* _Work instructions_: What is needed is every line, exactly as given, from the line containing "eq_refl). rewrite Hcount." through the end of the data below.
Dataset records below:
(** X12.  [sync_buffers] on a well-formed dirty list.  If no entry the
    pass looks at is locked, [sync_buffers(dev)] returns after one round
    per entry of the dirty list.  It leaves a well-formed dirty list made
    of entries of the old one, sets no [DIRTY] bit, gives every entry its
    [LOCKED] bit back, and changes neither the frames nor the answer of a
    lookup.  If moreover the pass looks at every entry, every entry's device
    has a [write_block] method and no call fails, then the dirty list is
    empty afterwards, every entry that was on it has lost [DIRTY], and the
    driver was called exactly once per entry. *)
Theorem X12_sync_buffers_flushes (fuel : nat) (dev : Z) (k : kernel)
    (l : list nat) :
  dirty_wf k l ->
  (length l < fuel)%nat ->
  (forall n, In n l -> concerns dev k n = true ->
             Buffer.flag k n BUFFER_LOCKED = false) ->
  exists k' l',
    Buffer.sync_buffers fuel dev k = Some k'
    /\ dirty_wf k' l' /\ (forall n, In n l' -> In n l)
    /\ (forall m, Buffer.flag k' m BUFFER_LOCKED
                  = Buffer.flag k m BUFFER_LOCKED)
    /\ (forall m, Buffer.flag k' m BUFFER_DIRTY = true ->
                  Buffer.flag k m BUFFER_DIRTY = true)
    /\ frames k' = frames k
    /\ (forall d b s, Buffer.search_buffer_hash d b s k'
                      = Buffer.search_buffer_hash d b s k)
    /\ ((forall n, In n l ->
                   concerns dev k n = true /\ writer k n <> None) ->
        Forall (fun e => 0 <= call_ret e) (calls_since k k') ->
        buffer_dirty_head k' = None
        /\ length (calls_since k k') = length l
        /\ forall n, In n l -> Buffer.flag k' n BUFFER_DIRTY = false).
Proof.
  intros Hwf Hfuel Hu.
  destruct (sync_loop_total dev l [] k fuel Hfuel Hwf Hu)
    as (k' & l' & Hrun & Hwf' & Hin & Hmono & Hflush).
  assert (Eh : buffer_dirty_head k = first_of l)
    by (destruct Hwf as [Hs _]; apply (seg_first _ _ _ _ _ _ Hs)).
  unfold Buffer.sync_buffers. rewrite Eh.
  pose proof (sync_loop_same fuel dev (first_of l) k k' Hrun) as Hs.
  change (same m_sync k k') in Hs.
  exists k', l'. split; [exact Hrun|]. split; [exact Hwf'|].
  split; [exact Hin|].
  split; [intros m; apply (sync_loop_locked _ _ _ _ _ m Hrun)|].
  split; [exact Hmono|].
  split; [apply (same_frames _ _ _ Hs); reflexivity|].
  split; [intros d b s; apply (search_buffer_hash_same _ _ _ d b s Hs);
          reflexivity|].
  intros Hall Hok. destruct (Hflush Hall Hok) as (-> & E2 & E3).
  split; [|auto]. destruct Hwf' as [Hseg _].
  apply (seg_first _ _ _ _ _ _ Hseg).
Qed.

(** * The dirty list under [bwrite] *)

(** An entry that is on no list and carries no dirty link becomes the head
    of a well-formed dirty list. *)
Lemma dirty_wf_insert (v : nat) (k : kernel) (l : list nat) :
  dirty_wf k l -> (v < Buffer.NR_BUFFERS k)%nat -> ~ In v l ->
  Buf.prev_dirty (Buffer.buf k v) = None ->
  Buf.next_dirty (Buffer.buf k v) = None ->
  dirty_wf (Buffer.insert_on_dirty_list v k) (v :: l)
  /\ dirty (kstat (Buffer.insert_on_dirty_list v k))
     = dirty (kstat k) + PAGE_SIZE / 1024.
Proof.
  intros (Hseg & Hnd & Hr) Hv Hnin Hp Hn.
  unfold Buffer.insert_on_dirty_list. rewrite Hp, Hn. cbn [is_null negb orb].
  pose proof (seg_first _ _ _ _ _ _ Hseg) as Eh.
  destruct l as [|h l].
  - rewrite Eh. split; [|reflexivity]. split; [|split].
    + cbn [seg]. rewrite !buf_add_dirty, !buf_set_dhead, Hp, Hn. auto.
    + apply NoDup_singleton.
    + intros n [<-|[]]. exact Hv.
  - rewrite Eh.
    change (buffer_dirty_head (Buffer.upd v (Buf.set_next_dirty (Some h)) k))
      with (buffer_dirty_head k).
    rewrite Eh. cbn [Buffer.wr]. split; [|reflexivity].
    assert (Hh : (h < Buffer.NR_BUFFERS k)%nat) by (apply Hr; left; auto).
    assert (Hvh : v <> h) by (intros ->; apply Hnin; left; auto).
    destruct Hseg as (_ & Hph & Hseg).
    apply NoDup_cons in Hnd as Hnd'. destruct Hnd' as [Hhl Hnd'].
    rewrite list_elem_of_In in Hhl.
    split; [|split].
    + assert (Hh' : (h < Buffer.NR_BUFFERS
                           (Buffer.upd v (Buf.set_next_dirty (Some h)) k))%nat)
        by (rewrite NR_BUFFERS_upd; exact Hh).
      cbn [seg]. rewrite !buf_add_dirty, !buf_set_dhead.
      rewrite (buf_upd_ne h _ _ v) by congruence.
      rewrite (buf_upd_eq v) by exact Hv.
      rewrite (buf_upd_eq h) by exact Hh'.
      rewrite (buf_upd_ne v _ _ h) by exact Hvh.
      destruct (Buffer.buf k v) eqn:Ev, (Buffer.buf k h) eqn:Eb.
      simpl in Hp, Hseg |- *. split; [reflexivity|]. split; [exact Hp|].
      split; [reflexivity|]. split; [reflexivity|].
      eapply seg_ext; [|exact Hseg]. intros n Hin. cbv beta.
      rewrite !buf_add_dirty, !buf_set_dhead.
      rewrite (buf_upd_ne h _ _ n) by (intros ->; contradiction).
      rewrite (buf_upd_ne v _ _ n)
        by (intros ->; apply Hnin; right; exact Hin).
      auto.
    + apply NoDup_cons. split; [rewrite list_elem_of_In; exact Hnin|exact Hnd].
    + intros n Hin.
      change (n < Buffer.NR_BUFFERS
                    (Buffer.upd h (Buf.set_prev_dirty (Some v))
                       (Buffer.upd v (Buf.set_next_dirty (Some h)) k)))%nat.
      rewrite !NR_BUFFERS_upd. destruct Hin as [<-|Hin]; [exact Hv|].
      apply Hr, Hin.
Qed.

Lemma flag_set_flag_bit (n : nat) (b c j : Z) (k : kernel) :
  c = 2 ^ j -> 0 <= j -> Z.testbit b j = true ->
  (n < Buffer.NR_BUFFERS k)%nat ->
  Buffer.flag (Buffer.set_flag n b k) n c = true.
Proof.
  intros -> Hj Hb Hn. unfold Buffer.flag, Buffer.set_flag.
  rewrite buf_upd_eq by assumption. simpl.
  rewrite tst_bis_pow2, Hb by lia. apply orb_true_r.
Qed.

(** X13.  [bwrite] is a delayed write.  Called on a buffer that is not yet
    on the (well-formed) dirty list, it calls no driver: it marks the
    buffer [DIRTY] and [VALID], unlocks it, makes it the new head of the
    dirty list and counts it in [kstat.dirty].  The block goes to the
    device with the next [sync_buffers] that looks at the buffer and
    returns: that pass calls [write_block] with the buffer's key and the
    bytes its frame holds. *)
Theorem X13_bwrite_is_delayed (v : nat) (k : kernel) (l : list nat) :
  dirty_wf k l -> (v < Buffer.NR_BUFFERS k)%nat -> ~ In v l ->
  Buf.prev_dirty (Buffer.buf k v) = None ->
  Buf.next_dirty (Buffer.buf k v) = None ->
  dirty_wf (Buffer.bwrite v k) (v :: l)
  /\ io (Buffer.bwrite v k) = io k
  /\ Buffer.flag (Buffer.bwrite v k) v BUFFER_DIRTY = true
  /\ Buffer.flag (Buffer.bwrite v k) v BUFFER_VALID = true
  /\ Buffer.flag (Buffer.bwrite v k) v BUFFER_LOCKED = false
  /\ dirty (kstat (Buffer.bwrite v k)) = dirty (kstat k) + PAGE_SIZE / 1024
  /\ forall fuel dev k3 w,
       Buffer.sync_buffers fuel dev (Buffer.bwrite v k) = Some k3 ->
       concerns dev k v = true -> writer k v = Some w ->
       exists ret,
         In (write_block_call (Buf.dev (Buffer.buf k v))
               (Buf.block (Buffer.buf k v))
               (Buffer.contents k (Buf.data (Buffer.buf k v))
                  (Buf.size (Buffer.buf k v)))
               (Buf.size (Buffer.buf k v)) ret)
            (calls_since (Buffer.bwrite v k) k3).
Proof.
  intros Hwf Hv Hnin Hp Hn.
  pose proof (bwrite_same v k) as Hs.
  unfold Buffer.bwrite in *. cbv zeta in *.
  set (k1 := Buffer.set_flag v (Z.lor BUFFER_DIRTY BUFFER_VALID) k) in *.
  assert (Hs1 : same (m_bits (Z.lor BUFFER_DIRTY BUFFER_VALID)) k k1)
    by (apply same_set_flag; reflexivity).
  assert (Hv1 : (v < Buffer.NR_BUFFERS k1)%nat)
    by (unfold k1; rewrite NR_BUFFERS_set_flag; exact Hv).
  assert (Hd1 : Buffer.flag k1 v BUFFER_DIRTY = true)
    by (apply (flag_set_flag_bit v _ _ 2); [reflexivity|lia|reflexivity|exact Hv]).
  assert (Hval1 : Buffer.flag k1 v BUFFER_VALID = true)
    by (apply (flag_set_flag_bit v _ _ 0); [reflexivity|lia|reflexivity|exact Hv]).
  destruct (same_dirty _ _ _ v Hs1 eq_refl) as [Ep En].
  destruct (dirty_wf_insert v k1 l) as [Hwf2 Hcount];
    [apply dirty_wf_set_flag, Hwf|exact Hv1|exact Hnin|congruence..|].
  unfold Buffer.brelse in *. rewrite Hd1 in *. cbv zeta in *.
  set (k2 := Buffer.insert_on_dirty_list v k1) in *.
  assert (Hs2 : same m_take k2
                  (Buffer.clear_flag v BUFFER_LOCKED
                     (Buffer.insert_on_free_list v k2))).
  { apply (same_trans _ _ (Buffer.insert_on_free_list v k2)).
    - apply (same_mono m_freelist); [reflexivity|].
      apply insert_on_free_list_same.
    - apply same_clear_flag. reflexivity. }
  set (k' := Buffer.clear_flag v BUFFER_LOCKED
               (Buffer.insert_on_free_list v k2)) in *.
  assert (Hs12 : same m_dirtyins k1 k2) by apply insert_on_dirty_list_same.
  assert (Hwf' : dirty_wf k' (v :: l))
    by exact (dirty_wf_same _ _ _ _ Hs2 eq_refl eq_refl Hwf2).
  split; [exact Hwf'|].
  split; [apply (same_io _ _ _ Hs); reflexivity|].
  split.
  { rewrite (same_flag _ _ _ v BUFFER_DIRTY Hs2 eq_refl).
    rewrite (same_flag _ _ _ v BUFFER_DIRTY Hs12 eq_refl). exact Hd1. }
  split.
  { rewrite (same_flag _ _ _ v BUFFER_VALID Hs2 eq_refl).
    rewrite (same_flag _ _ _ v BUFFER_VALID Hs12 eq_refl). exact Hval1. }
  split.
  { apply (flag_clear_flag_eq v BUFFER_LOCKED 1); [reflexivity|lia|].
    rewrite (same_NR_BUFFERS _ _ _ (insert_on_free_list_same v k2)).
    rewrite (same_NR_BUFFERS _ _ _ Hs12). exact Hv1. }
  split.
  { rewrite (same_kstat _ _ _ Hs2 eq_refl). rewrite Hcount.
    rewrite (same_kstat _ _ _ Hs1 eq_refl). reflexivity. }
  intros fuel dev k3 w Hrun Hc Hw.
  destruct (sync_buffers_writes fuel dev k' k3 v w (v :: l)) as [ret Hin].
  - left. split; [exact Hwf'|left; reflexivity].
  - exact Hrun.
  - rewrite (concerns_same _ _ _ dev v Hs eq_refl). exact Hc.
  - rewrite (writer_same _ _ _ v Hs eq_refl). exact Hw.
  - exists ret. unfold Buffer.contents in *.
    destruct (same_key _ _ _ v Hs eq_refl) as (Ed & Eb & Es).
    rewrite Ed, Eb, Es, (same_data _ _ _ v Hs eq_refl),
      (same_frames _ _ _ Hs eq_refl) in Hin. exact Hin.
Qed.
End of Dataset records.
* _Answer box_:
  { rewrite (same_kstat _ _ _ Hs2 eq_refl). rewrite Hcount.
    rewrite (same_kstat _ _ _ Hs1 eq_refl). reflexivity. }
  intros fuel dev k3 w Hrun Hc Hw.
  destruct (sync_buffers_writes fuel dev k' k3 v w (v :: l)) as [ret Hin].
  - left. split; [exact Hwf'|left; reflexivity].
  - exact Hrun.
  - rewrite (concerns_same _ _ _ dev v Hs eq_refl). exact Hc.
  - rewrite (writer_same _ _ _ v Hs eq_refl). exact Hw.
  - exists ret. unfold Buffer.contents in *.
    destruct (same_key _ _ _ v Hs eq_refl) as (Ed & Eb & Es).
    rewrite Ed, Eb, Es, (same_data _ _ _ v Hs eq_refl),
      (same_frames _ _ _ Hs eq_refl) in Hin. exact Hin.
Qed.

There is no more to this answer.